L’impegno lavorativo limitato non pregiudica il decorso della malattia e non giustifica il licenziamento

Nota a Corte di Cassazione 17 novembre 2017, n. 27333

Fabio Iacobone

Per giurisprudenza consolidata, il comportamento del dipendente che presta attività lavorativa durante il periodo di assenza per malattia costituisce giustificato motivo di recesso da parte del datore di lavoro solo se il comportamento del lavoratore è “di per sé sufficiente a far presumere l’inesistenza dell’infermità addotta a giustificazione dell’assenza, dimostrando una sua fraudolenta simulazione o quando, valutato in relazione alla natura ed alle caratteristiche dell’infermità denunciata ed alle mansioni svolte nell’ambito del rapporto di lavoro, sia tale da pregiudicare o ritardare, anche potenzialmente, la guarigione ed il rientro in servizio del lavoratore”.

In questo caso, infatti, la condotta del lavoratore integra una violazione dei doveri generali di correttezza e buona fede e degli specifici obblighi contrattuali di diligenza e fedeltà.

Diversamente, la marginalità dell’impegno lavorativo rende l’attività lavorativa durante la malattia, per un verso, inidonea a fondare la presunzione dell’inesistenza dell’infermità, e, per l’altro, compatibile con la prescrizione medica del riposo.

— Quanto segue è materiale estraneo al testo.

(** * stackdriver-errors-js: the error resolution and delivery pipeline

    A shallow embedding of [src/stackdriver-errors.js] and the properties
    its specification states about it.

    The library is promise-based JavaScript.  The embedding keeps
    - JavaScript values as an inductive type, objects as finite maps from
      property names to values;
    - the one object that is shared and mutated in place (the reporter's
      [context]) in a store of objects addressed by location, so that the
      payload holds a reference to it, as in the source;
    - a promise as its final state (fulfilled, rejected, or never settled);
    - the collaborators the source calls but does not define (the stack-trace
      resolver, the browser's [window], the XMLHttpRequest responses) as an
      [Ambient] record handed to each call;
    - the calls made to those collaborators as a list of events. *)

From Stdlib Require Import Ascii.
From stdpp Require Import base strings gmap list pretty.

Local Open Scope string_scope.

(** ** JavaScript values *)

Module Js.

(** Primitive values.  Numbers are the non-negative integers the library
    meets (line and column numbers, HTTP status codes). *)
Inductive prim :=
  | Undefined
  | Null
  | Str (s : string)
  | Num (n : N).

(** A value is a primitive or an object literal. *)
#[warnings="-register-all"]
Inductive value :=
  | Prim (p : prim)
  | Obj (fields : gmap string value).

(** [o.k]: reading a property that is not there gives [undefined]. *)
Definition get (o : gmap string value) (k : string) : value :=
  default (Prim Undefined) (o !! k).

(** Truthiness of an optional string: [undefined] and [""] are falsy. *)
Definition truthy (o : option string) : bool :=
  match o with
  | Some (String _ _) => true
  | _ => false
  end.

(** [a || b] on strings, [a] possibly undefined. *)
Definition or_else (a : option string) (b : string) : string :=
  match a with
  | Some (String c s) => String c s
  | _ => b
  end.

(** ToString as string concatenation [+] applies it. *)
Definition to_string (o : option string) : string :=
  default "undefined" o.

(** ToString as [Array.prototype.join] applies it to an element:
    [undefined] and [null] become the empty string. *)
Definition join_elem (p : prim) : string :=
  match p with
  | Undefined | Null => ""
  | Str s => s
  | Num n => pretty n
  end.

Definition of_string (o : option string) : prim :=
  match o with Some s => Str s | None => Undefined end.

Definition of_number (o : option N) : prim :=
  match o with Some n => Num n | None => Undefined end.

(** [l.join(sep)] on elements already converted to strings. *)
Fixpoint join (sep : string) (l : list string) : string :=
  match l with
  | [] => ""
  | [x] => x
  | x :: xs => x ++ sep ++ join sep xs
  end.

(** [s.split(sep)] for a one-character separator: always at least one
    segment. *)
Fixpoint split (sep : Ascii.ascii) (s : string) : list string :=
  match s with
  | "" => [""]
  | String c s' =>
      if Ascii.eqb c sep then "" :: split sep s'
      else match split sep s' with
           | x :: xs => String c x :: xs
           | [] => [String c ""]
           end
  end.

(** The line feed character, ['\n'] in a JavaScript string literal. *)
Definition newline : string := String (Ascii.ascii_of_nat 10) "".

(** The two characters backslash and [n], ['\\n'] in a JavaScript string
    literal. *)
Definition escaped_newline : string :=
  String (Ascii.ascii_of_nat 92) (String (Ascii.ascii_of_nat 110) "").

(** [Error.prototype.toString] for an error named [name] with message
    [msg]. *)
Definition error_to_string (name msg : string) : string :=
  match name, msg with
  | "", _ => msg
  | _, "" => name
  | _, _ => name ++ ": " ++ msg
  end.

End Js.

Import Js.

(** ** Promises and thrown values *)

(** What a [throw] or a rejection carries. *)
Inductive Thrown :=
  | ErrorObj (message : string)   (* [new Error(message)] *)
  | TypeError                     (* raised by the engine on [undefined.f] *)
  | Val (v : value).              (* any value that is not an Error *)

(** [x instanceof Error] *)
Definition instanceof_Error (t : Thrown) : bool :=
  match t with
  | ErrorObj _ | TypeError => true
  | Val _ => false
  end.

(** The final state of a promise. *)
Inductive Promise (A E : Type) :=
  | Fulfilled (a : A)
  | Rejected (e : E)
  | Pending.
Arguments Fulfilled {A E} a.
Arguments Rejected {A E} e.
Arguments Pending {A E}.

(** A promise settles once: later calls of [resolve] or [reject] are
    ignored. *)
Definition settle {A E} (p new : Promise A E) : Promise A E :=
  match p with
  | Pending => new
  | _ => p
  end.

(** ** Data model *)

(** An exception-like object: its [toString()] and the [file], [line] and
    [column] properties it may carry. *)
Record ExceptionLike := {
  toString : string;
  file : prim;
  line : prim;
  column : prim;
}.

(** [new Error(msg)]: a standard Error has none of [file], [line],
    [column]. *)
Definition new_Error (msg : string) : ExceptionLike :=
  {| toString := error_to_string "Error" msg;
     file := Undefined; line := Undefined; column := Undefined |}.

(** The argument of [report]: the documented [{Error|String}], and the two
    empty values a caller may pass instead. *)
Inductive RawError :=
  | RUndefined
  | RNull
  | RString (s : string)         (* [typeof err == 'string'] *)
  | RStringObject (s : string)   (* [err instanceof String] *)
  | RError (e : ExceptionLike).

(** [!err] *)
Definition falsy (err : RawError) : bool :=
  match err with
  | RUndefined | RNull | RString "" => true
  | _ => false
  end.

(** A frame of stacktrace-js; every getter may return [undefined]. *)
Record StackFrame := {
  getFunctionName : option string;
  getFileName : option string;
  getLineNumber : option N;
  getColumnNumber : option N;
}.

(** What a rejected [StackTrace.fromError] carries, as far as the library
    looks at it: a primitive, or an object with its string form. *)
Inductive Reason :=
  | ReasonPrim (p : prim)
  | ReasonObj (str : string).

Definition reason_join_elem (r : Reason) : string :=
  match r with
  | ReasonPrim p => join_elem p
  | ReasonObj s => s
  end.

Record ServiceContext := {
  service : string;
  version : option string;
}.

(** Objects mutated in place live in a store. *)
Definition loc := positive.
Abbreviation heap := (gmap loc (gmap string value)).

(** [l.k = v] on the object at [l]. *)
Definition obj_set (l : loc) (k : string) (v : value) (h : heap) : heap :=
  alter (insert k v) l h.

(** The object at [l]. *)
Definition deref (h : heap) (l : loc) : gmap string value :=
  default ∅ (h !! l).

(** The payload object: [context] is a reference. *)
Record Payload := {
  p_serviceContext : ServiceContext;
  p_context : loc;
  p_message : option string;
}.

(** A payload as its receiver reads it: through the reference. *)
Record PayloadView := {
  pv_serviceContext : ServiceContext;
  pv_context : gmap string value;
  pv_message : option string;
}.

Definition view (p : Payload) (h : heap) : PayloadView :=
  {| pv_serviceContext := p_serviceContext p;
     pv_context := deref h (p_context p);
     pv_message := p_message p |}.

(** The [config] argument of [start]. *)
Record Config := {
  cfg_key : option string;
  cfg_projectId : option string;
  cfg_targetUrl : option string;
  cfg_customReportingFunction : option (PayloadView → Promise value Thrown);
  cfg_customMessageTranslator : option (string → string);
  cfg_context : option loc;
  cfg_basePath : option string;
  cfg_service : option string;
  cfg_version : option string;
  cfg_reportUncaughtExceptions : option bool;
  cfg_reportUnhandledPromiseRejections : option bool;
  cfg_disabled : option bool;
}.

(** The fields of a started reporter. *)
Record Reporter := {
  customReportingFunction : option (PayloadView → Promise value Thrown);
  customMessageTranslator : option (string → string);
  apiKey : option string;
  projectId : option string;
  targetUrl : option string;
  context : loc;
  basePath : option string;
  serviceContext : ServiceContext;
  reportUncaughtExceptions : bool;
  reportUnhandledPromiseRejections : bool;
  disabled : bool;
}.

(** The [options] argument of [report]. *)
Record Options := {
  skipLocalFrames : option nat;
}.

(** The handlers held by [window.onerror] and
    [window.onunhandledrejection]. *)
Inductive Handler :=
  | PageHandler (id : nat)
  | Noop
  | ReportingOnError (old : Handler)
  | ReportingOnRejection (old : Handler).

Record Window := {
  onerror : option Handler;
  onunhandledrejection : option Handler;
}.

(** What the environment answers during one call of [report]. *)
Record Ambient := {
  userAgent : string;                (* [window.navigator.userAgent] *)
  href : string;                     (* [window.location.href] *)
  fromError : ExceptionLike → Promise (list StackFrame) Reason;
  xhr_events : list (N * N);         (* [readyState], [status] at each
                                        readystatechange *)
}.

(** Calls made to collaborators. *)
Inductive Event :=
  | EvFromError (e : ExceptionLike)
  | EvCustom (p : PayloadView)
  | EvXhrPost (url contentType : string) (body : PayloadView).

Definition is_delivery (e : Event) : bool :=
  match e with
  | EvFromError _ => false
  | EvCustom _ | EvXhrPost _ _ _ => true
  end.

Definition deliveries (t : list Event) : list Event := filter is_delivery t.

(** ** The operations of [stackdriver-errors.js] *)

Definition baseAPIUrl : string :=
  "https://clouderrorreporting.googleapis.com/v1beta1/projects/".

(** *** [registerHandlers] *)

Definition registerHandlers (reporter : Reporter) (w : Window) : Window :=
  let w1 :=
    if reportUncaughtExceptions reporter then
      let oldErrorHandler := default Noop (onerror w) in
      {| onerror := Some (ReportingOnError oldErrorHandler);
         onunhandledrejection := onunhandledrejection w |}
    else w in
  if reportUnhandledPromiseRejections reporter then
    let oldPromiseRejectionHandler := default Noop (onunhandledrejection w1) in
    {| onerror := onerror w1;
       onunhandledrejection :=
         Some (ReportingOnRejection oldPromiseRejectionHandler) |}
  else w1.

In applicazione di questo principio, la Corte di Appello di Firenze (10 febbraio 2015) confermata dalla Corte di Cassazione 17 novembre 2017, n. 27333, ha ritenuto illegittimo il licenziamento di un lavoratore che aveva svolto, durante un periodo di assenza per malattia, “attività lavorativa corrispondente a quella eseguita quale lavoratore dipendente (lavori di meccanica) in un proprio locale attiguo alla propria abitazione”, ordinandone la reintegrazione e disponendo in suo favore la condanna a titolo di risarcimento danni delle retribuzioni maturate e maturande dal licenziamento alla reintegra.